3-AŞK'a İNANırmısın?

1.4K 294 57
                                    

***Yakıcıydı bu adam. Herkes uykusundayken Hüzün siyah bir nöbetteydi. Hayat hayal ettiğin kadar ötedeydi. Bazen dokunacak kadar yakın bazense çok uzak. Ne çıkarsa kısmetineydi insanın. Farkında olmadan aşkın ilk haline tutulmuştu bile. Şarkılarda kalbinde kıvılcımlanmaya yüz tutmuş ateşe kor oluyordu. Tutuşuyordu yavaş yavaş ama artık çok geçti.***  

Ertesi gün içindeki meraka yenik düşüp, radyoya postaladı mektubu. Tabi ki ismini ve adresini yazmadan gitti mektup. Mektubunu okuduğu bu kızı merak edecek miydi? Yoksa sıradan, övgülerin havada uçuştuğu diğerlerinin yanına mı bırakacaktı?

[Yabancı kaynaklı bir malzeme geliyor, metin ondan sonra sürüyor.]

(** X14: off PostgreSQL every exception counts both as a unique violation
    and as a not-null violation, and its code is not looked at; on
    PostgreSQL the two never hold together: each holds exactly for its own
    code, and a code that is no string fails the assertion. *)
Theorem constraint_violation_classification :
  forall (dialect_name : string) (pgcode : value),
    (dialect_name <> "postgresql" ->
     is_unique_constraint_violation dialect_name pgcode = Ok true /\
     not_null_constraint_violation dialect_name pgcode = Ok true) /\
    (dialect_name = "postgresql" ->
     (is_unique_constraint_violation dialect_name pgcode = Ok true
      <-> pgcode = VStr "23505") /\
     (not_null_constraint_violation dialect_name pgcode = Ok true
      <-> pgcode = VStr "23502") /\
     ~ (is_unique_constraint_violation dialect_name pgcode = Ok true /\
        not_null_constraint_violation dialect_name pgcode = Ok true) /\
     ((forall code, pgcode <> VStr code) ->
      is_unique_constraint_violation dialect_name pgcode = Raise AssertionError /\
      not_null_constraint_violation dialect_name pgcode = Raise AssertionError)).
Proof.
  intros dialect_name pgcode.
  unfold is_unique_constraint_violation, not_null_constraint_violation,
    UNIQUE_VIOLATION, NOT_NULL_VIOLATION.
  split.
  - intros Hne. apply String.eqb_neq in Hne. by rewrite Hne.
  - intros ->. cbn [String.eqb negb].
    change (("postgresql" =? "postgresql")%string) with true. cbn [negb].
    assert (Hu : match pgcode with
                 | VStr code => Ok (code =? "23505")%string
                 | _ => Raise AssertionError
                 end = Ok true <-> pgcode = VStr "23505").
    { destruct pgcode as [| | |code|]; try (split; discriminate).
      split.
      - intros [= Heq]. apply String.eqb_eq in Heq. by subst.
      - intros [= ->]. reflexivity. }
    assert (Hn : match pgcode with
                 | VStr code => Ok (code =? "23502")%string
                 | _ => Raise AssertionError
                 end = Ok true <-> pgcode = VStr "23502").
    { destruct pgcode as [| | |code|]; try (split; discriminate).
      split.
      - intros [= Heq]. apply String.eqb_eq in Heq. by subst.
      - intros [= ->]. reflexivity. }
    split; [exact Hu|]. split; [exact Hn|]. split.
    + intros [H1 H2]. apply Hu in H1. apply Hn in H2. congruence.
    + intros Hcode. destruct pgcode as [| | |code|]; try done.
      by destruct (Hcode code).
Qed.
(** The two subscription objects one run of [_addEventListeners] creates. *)
Definition clickSubscription : Subscription :=
  {| eventName := "clusterclick"; next := clusterClickNext; closed := false |}.

Definition doubleClickSubscription : Subscription :=
  {| eventName := "dblclick"; next := doubleClickNext; closed := false |}.

Definition isNgOnChanges (a : Action) : bool :=
  match a with NgOnChanges _ => true | _ => false end.

(** How often the host called [ngOnChanges]. *)
Definition changesCount (actions : list Action) : nat :=
  length (filter (λ a, isNgOnChanges a = true) actions).

(** The host writes the [openInfoWindow] input. *)
Definition setsOpenInfoWindow (a : Action) : bool :=
  match a with SetInput (inOpenInfoWindow _) => true | _ => false end.

(** *** Concrete values *)

Definition exampleChange : SimpleChange :=
  {| previousValue := undefined; currentValue := anyNumber 60%float;
     firstChange := true |}.

Definition nextChange : SimpleChange :=
  {| previousValue := anyNumber 60%float; currentValue := anyNumber 80%float;
     firstChange := false |}.

Definition exampleCluster : Cluster :=
  {| getCenter := {| lat := 48.5%float; lng := 9.25%float |};
     getBounds := {| getNorthEast := {| lat := 49%float; lng := 10%float |};
                     getSouthWest := {| lat := 48%float; lng := 8.5%float |} |};
     getMarkers :=
       [ {| title := Some "first"; label := Some "M";
            getPosition := {| lat := 49%float; lng := 10%float |} |};
         {| title := None; label := Some "N";
            getPosition := {| lat := 48%float; lng := 8.5%float |} |} ] |}.

(** One info window, not yet attached. *)
Definition exampleHeap : gmap nat AgmInfoWindow :=
  {[ 7 := {| hostMarker := None |} ]}.

(** Two info windows, the first attached elsewhere. *)
Definition crowdedHeap : gmap nat AgmInfoWindow :=
  {[ 7 := {| hostMarker := Some (OtherHost 3) |}; 8 := {| hostMarker := None |} ]}.

(** A constructed directive whose query list holds [refs]. *)
Definition projected (heap : gmap nat AgmInfoWindow) (refs : list nat) : World :=
  set_this (set_infoWindow refs initialFields) (constructor (initialWorld heap)).2.


(** *** Further vocabulary *)

(** The effects of one run of the click observer, lines 170-194, for the
    directive as it is when the click arrives. *)
Definition clickEffects (cluster : Cluster) (d : AgmMarkerCluster) : list Effect :=
  (if openInfoWindow d then InfoWindowOpen <$> infoWindow d else [])
  ++ [ClusterClickEmit (clusterClickEvent cluster)].

(** The subscription objects one [ngOnChanges] call adds, in order. *)
Definition listeners : list Subscription :=
  [clickSubscription; doubleClickSubscription].

(** The setters in the order of lines 116-142. *)
Definition setterSequence (o : ClusterOptions) : list Effect :=
  [ Manager (setGridSize o); Manager (setMaxZoom o); Manager (setStyles o);
    Manager (setZoomOnClick o); Manager (setAverageCenter o);
    Manager (setMinimumClusterSize o); Manager (setStyles o);
    Manager (setImagePath o); Manager (setImageExtension o) ].

(** The keys [ngOnChanges] looks up, lines 116-142. *)
Definition optionKeys : list string :=
  [ "gridSize"; "maxZoom"; "styles"; "zoomOnClick"; "averageCenter";
    "minimumClusterSize"; "imagePath"; "imageExtension" ].

(** A life with one projected info window and two changes of an input. *)
Definition exampleLife : list Action :=
  [ ContentChanges [7];
    SetInput (inGridSize (Some 60%float));
    NgOnChanges {[ "gridSize" := exampleChange ]};
    NgOnInit;
    SetInput (inGridSize (Some 80%float));
    NgOnChanges {[ "gridSize" := nextChange ]} ].
(** X14.  From any store and for any references, a call of the collate
    function only adds objects: every object that was in the store is still
    there unchanged when the call returns or raises.  When it raises
    [AttributeError], nothing has been allocated at all. *)
Theorem collate_store_extension σ (refs : list Heap.loc) (pad : Z)
    (r : result (gmap string Heap.loc)) σ' :
  Heap.ppo_rl_collate_fn refs pad σ = (r, σ') →
  σ ⊆ σ' ∧ (r = Raise AttributeError → σ' = σ).
Proof.
  unfold Heap.ppo_rl_collate_fn, mbind at 1 2, Heap.M_bind at 1 2.
  destruct (run_any_hasattr_total refs "image_ids" σ) as [has ->].
  destruct (reads_only_for_each (Heap.collect has) Heap.empty_containers refs
              (reads_only_collect has) σ) as [rc ->].
  destruct rc as [c|e].
  - intros Hrun.
    assert (Halloc : allocates
      (b_input_ids ← Heap.pad_sequence_long (Heap.c_input_ids c) pad;
       b_actions ← Heap.pad_sequence_long (Heap.c_actions c) pad;
       b_logprobs ← Heap.pad_sequence_float (Heap.c_logprobs c) PrimFloat.zero;
       b_values ← Heap.pad_sequence_float (Heap.c_values c) PrimFloat.zero;
       b_rewards ← Heap.pad_sequence_float (Heap.c_rewards c) PrimFloat.zero;
       let batched_data : gmap string Heap.loc :=
         <["rewards" := b_rewards]>
           (<["values" := b_values]>
             (<["logprobs" := b_logprobs]>
               (<["actions" := b_actions]>
                 (<["input_ids" := b_input_ids]> ∅)))) in
       if has : bool then
         b_image_ids ← Heap.pad_sequence_long (Heap.c_image_ids c) 0%Z;
         mret (<["image_ids" := b_image_ids]> batched_data)
       else mret batched_data)).
    { repeat (apply allocates_bind;
              [first [apply allocates_pad_sequence_long
                     |apply allocates_pad_sequence_float]|intros ?]).
      simpl. destruct has; [|apply allocates_ret].
      apply allocates_bind; [apply allocates_pad_sequence_long|].
      intros ?. apply allocates_ret. }
    destruct (Halloc _ _ _ Hrun) as [Hsub Hne]. split; [done|]. done.
  - intros [= <- <-]. by split.
Qed.

Lemma collate_store_extension_witness :
  ∃ r σ',
    Heap.ppo_rl_collate_fn [1%positive] 0 Heap.sample_store = (r, σ') ∧
    Heap.sample_store ⊆ σ' ∧ (r = Raise AttributeError → σ' = Heap.sample_store).
Proof.
  destruct (Heap.ppo_rl_collate_fn [1%positive] 0 Heap.sample_store)
    as [r σ'] eqn:Hrun.
  exists r, σ'. split; [reflexivity|].
  exact (collate_store_extension Heap.sample_store [1%positive] 0 r σ' Hrun).
Defined.
(** [ApprovalFlow]: [FlowStep.flow] is [CASCADE]; [Expense.flow] is
    [SET_NULL]. *)
Definition delete_ApprovalFlows (gone : gset nat) (db : DB) : DB :=
  let db := delete_FlowSteps
              (referring (λ s, points_at gone (FlowStep.flow s))
                         (flow_steps db)) db in
  let db := with_expenses
              (set_null (λ e, points_at_opt gone (Expense.flow e))
                        (Expense.set_flow None)
                        (expenses db)) db in
  with_approval_flows (drop_rows gone (approval_flows db)) db.

(** [Department]: [User.department] and [ApprovalFlow.department] are
    [SET_NULL]. *)
Definition delete_Departments (gone : gset nat) (db : DB) : DB :=
  let db := with_users
              (set_null (λ u, points_at_opt gone (User.department u))
                        (User.set_department None)
                        (users db)) db in
  let db := with_approval_flows
              (set_null (λ f, points_at_opt gone (ApprovalFlow.department f))
                        (ApprovalFlow.set_department None)
                        (approval_flows db)) db in
  with_departments (drop_rows gone (departments db)) db.

(** [Company]: [Department.company], [User.company],
    [ApprovalRule.company] and [ApprovalFlow.company] are [CASCADE]. *)
Definition delete_Companies (gone : gset nat) (db : DB) : DB :=
  let db := delete_Departments
              (referring (λ d, points_at gone (Department.company d))
                         (departments db)) db in
  let db := delete_Users
              (referring (λ u, points_at_opt gone (User.company u))
                         (users db)) db in
  let db := delete_ApprovalRules
              (referring (λ r, points_at gone (ApprovalRule.company r))
                         (approval_rules db)) db in
  let db := delete_ApprovalFlows
              (referring (λ f, points_at gone (ApprovalFlow.company f))
                         (approval_flows db)) db in
  with_companies (drop_rows gone (companies db)) db.

(** [instance.delete()] on one row. *)
Definition delete_User (pk : nat) : DB → DB := delete_Users {[ pk ]}.
Definition delete_FlowStep (pk : nat) : DB → DB := delete_FlowSteps {[ pk ]}.
Definition delete_Expense (pk : nat) : DB → DB := delete_Expenses {[ pk ]}.
Definition delete_ApprovalRule (pk : nat) : DB → DB := delete_ApprovalRules {[ pk ]}.
Definition delete_ApprovalFlow (pk : nat) : DB → DB := delete_ApprovalFlows {[ pk ]}.
Definition delete_Department (pk : nat) : DB → DB := delete_Departments {[ pk ]}.
Definition delete_Company (pk : nat) : DB → DB := delete_Companies {[ pk ]}.

(* ===================================================================== *)
(** ** Saving a [User] and the [post_save] receiver                       *)
(* ===================================================================== *)

(** The values the receiver reads off the instance: a Python string or
    [None].  [truthy] is Python's truth test on them. *)
Inductive PyVal := PyNone | PyStr (s : string).

Definition truthy (v : PyVal) : bool :=
  match v with
  | PyNone => false
  | PyStr EmptyString => false
  | PyStr _ => true
  end.

Definition py_str (v : PyVal) : string :=
  match v with
  | PyNone => EmptyString
  | PyStr s => s
  end.
Lemma numDigitsFuel_bound (fuel : nat) : ∀ n k,
  (n < 10 ^ N.of_nat (S k))%N → (numDigitsFuel fuel n ≤ S k)%nat.
Proof.
induction fuel as [|fuel IH]; intros n k Hn; simpl; [lia|].
destruct (N.ltb_spec n 10) as [H|H]; [lia|].
destruct k as [|k]; [simpl in Hn; lia|].
apply le_n_S, IH.
rewrite Nat2N.inj_succ, N.pow_succ_r' in Hn.
apply N.Div0.div_lt_upper_bound. lia.
Qed.

(** The nine digits of a value that fits in nine digits. *)
Lemma sprintf_09_0f_in_range (v : Z) :
  0 ≤ v ≤ 999999999 → sprintf_09_0f v = fixedDigits 9 (Z.to_N v).
Proof.
intros Hv. unfold sprintf_09_0f.
destruct (Z.ltb_spec v 0) as [H|_]; [lia|].
replace (Z.abs_N v) with (Z.to_N v) by lia.
pose proof (numDigitsFuel_bound (N.to_nat (N.size (Z.to_N v))) (Z.to_N v) 8) as B.
unfold numDigits. rewrite Nat.max_l; [done|]. apply B. simpl. lia.
Qed.

(** *** [probMap] as a sorted list *)

Definition keysOf (m : list (string * string)) : list string := map fst m.
Definition valuesOf (m : list (string * string)) : list string := map snd m.

Lemma qmapInsert_In (k v : string) (m : list (string * string)) (e : string * string) :
  In e (qmapInsert k v m) → e = (k, v) ∨ In e m.
Proof.
induction m as [|[k' v'] m IH]; simpl; [intuition|].
destruct (String.compare k k'); simpl; intuition.
Qed.

Lemma qmapInsert_key (k v : string) (m : list (string * string)) :
  In k (keysOf (qmapInsert k v m)).
Proof.
induction m as [|[k' v'] m IH]; simpl; [by left|].
destruct (String.compare k k'); simpl; auto.
Qed.

Lemma qmapInsert_keys (k v : string) (m : list (string * string)) (k0 : string) :
  In k0 (keysOf m) → In k0 (keysOf (qmapInsert k v m)).
Proof.
induction m as [|[k' v'] m IH]; simpl; [done|].
destruct (String.compare k k') eqn:E; simpl; [|tauto|tauto].
apply String.compare_eq_iff in E as ->. tauto.
Qed.

Lemma qmapInsert_keys_inv (k v : string) (m : list (string * string)) (k0 : string) :
  In k0 (keysOf (qmapInsert k v m)) → k0 = k ∨ In k0 (keysOf m).
Proof.
unfold keysOf. intros ((k1 & v1) & <- & [[= -> ->]|H]%qmapInsert_In)%in_map_iff;
  [by left|right]. by apply (in_map fst) in H.
Qed.

Lemma qmapInsert_sorted (k v : string) (m : list (string * string)) :
  StronglySorted QStr.lt (keysOf m) →
  StronglySorted QStr.lt (keysOf (qmapInsert k v m)).
Proof.
induction m as [|[k' v'] m IH]; simpl; intros Hs.
- repeat constructor.
- apply StronglySorted_inv in Hs as [Hs Hall].
  destruct (String.compare k k') eqn:E; simpl.
  + apply String.compare_eq_iff in E as ->. by constructor.
  + constructor; [by constructor|]. constructor; [done|].
    eapply List.Forall_impl; [|exact Hall]. intros a Ha. by eapply lt_trans.
  + constructor; [by apply IH|].
    apply List.Forall_forall. intros k0 [->|H]%qmapInsert_keys_inv.
    * by apply compare_Gt_lt.
    * by eapply List.Forall_forall in Hall.
Qed.

Lemma sorted_lookup {A} (R : A → A → Prop) (l : list A) :
  StronglySorted R l →
  ∀ i j a b, (i < j)%nat → l !! i = Some a → l !! j = Some b → R a b.
Proof.
induction 1 as [|x l Hs IH Hall]; intros i j a b Hij Hi Hj; [done|].
destruct j as [|j]; [lia|]. simpl in Hj.
destruct i as [|i]; simpl in Hi.
- simplify_eq. eapply List.Forall_forall in Hall; [done|].
  apply list_elem_of_In. by eapply list_elem_of_lookup_2.
- eapply (IH i j); [lia|done..].
Qed.

(** *** [mid], [widenMin] and [widenMax] *)

Lemma mid_In {A} (l : list A) (pos : nat) (len : Z) (x : A) :
  In x (mid l (Z.of_nat pos) len) →
  ∃ i, l !! i = Some x ∧ (pos ≤ i)%nat
       ∧ (Z.of_nat i < Z.of_nat pos + len
          ∨ len < 0 ∨ Z.of_nat pos + len > Z.of_nat (List.length l)).
Proof.
unfold mid. intros H.
set (size := Z.of_nat (List.length l)) in *.
destruct ((len <? 0) || (Z.of_nat pos + len >? size)) eqn:E.
- destruct (_ <=? 0); [done|].
  apply list_elem_of_In, list_elem_of_lookup in H as [i Hi].
  rewrite Nat2Z.id in Hi.
  apply lookup_take_Some in Hi as [Hi _]. rewrite lookup_drop in Hi.
  exists (pos + i)%nat. split; [done|]. split; [lia|]. right.
  apply orb_true_iff in E as [E|E]; lia.
- apply orb_false_iff in E as [E1 E2].
  destruct (Z.leb_spec len 0) as [|Hpos]; [done|].
  apply list_elem_of_In, list_elem_of_lookup in H as [i Hi].
  rewrite Nat2Z.id in Hi.
  apply lookup_take_Some in Hi as [Hi Hlt]. rewrite lookup_drop in Hi.
  exists (pos + i)%nat. split; [done|]. split; [lia|]. left. lia.
Qed.

Lemma mid_window {A} (l : list A) (pos : nat) (len : Z) (i : nat) (x : A) :
  l !! i = Some x → (pos ≤ i)%nat → Z.of_nat i < Z.of_nat pos + len →
  In x (mid l (Z.of_nat pos) len).
Proof.
intros Hi Hpos Hlen. unfold mid.
pose proof (lookup_lt_Some _ _ _ Hi) as Hsize.
set (size := Z.of_nat (List.length l)) in *.
assert (Z.of_nat i < size) by (unfold size; lia).
apply list_elem_of_In, list_elem_of_lookup.
destruct ((len <? 0) || (Z.of_nat pos + len >? size)) eqn:E.
- destruct (Z.leb_spec (size - Z.of_nat pos) 0); [lia|].
  exists (i - pos)%nat. rewrite Nat2Z.id.
  apply lookup_take_Some. split; [|lia].
  rewrite lookup_drop. by replace (pos + (i - pos))%nat with i by lia.
- destruct (Z.leb_spec len 0); [lia|].
  exists (i - pos)%nat. rewrite Nat2Z.id.
  apply lookup_take_Some. split; [|lia].
  rewrite lookup_drop. by replace (pos + (i - pos))%nat with i by lia.
Qed.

Mektup gittiğinden beri akrep ile yelkovan sanki oldukları yere çakılmışlardı.
Gideli neredeyse bir hafta olmuştu. Hüzün her gece sırf yazdığı sözleri Siyah'ın ağzından dinlemek için radyoyu açıyordu. Belki de kendine söylediği büyük bir bahaneydi. Ama bir türlü okumuyordu. Bu kadar sabırlı kızı bile sabırsız biri haline getirmişti.

Günlerdir içini kemiren duygu karmaşasıyla boğuşmak zordu. Acaba yanlış mı yolladım diye düşünmeye başladı. Eline mi ulaşmadı? Çok mu yoğun acaba beyefendi. Sonra aklına bir ihtimal daha geldi! Belkide okumaya değer bulmamıştı?

Bir anda çok sinirlendi tanımadığı, olanlardan hiç haberi olmayan bu adama. Aynanın karşısına geçip. "Sen kimsin benim mektubu mu okumuyorsun? Ne sanıyorsun sen kendini? Cevap ver bana. Veremiyorsun dimi veremezsin. Ben senin bildiğin kızlara benzemem. "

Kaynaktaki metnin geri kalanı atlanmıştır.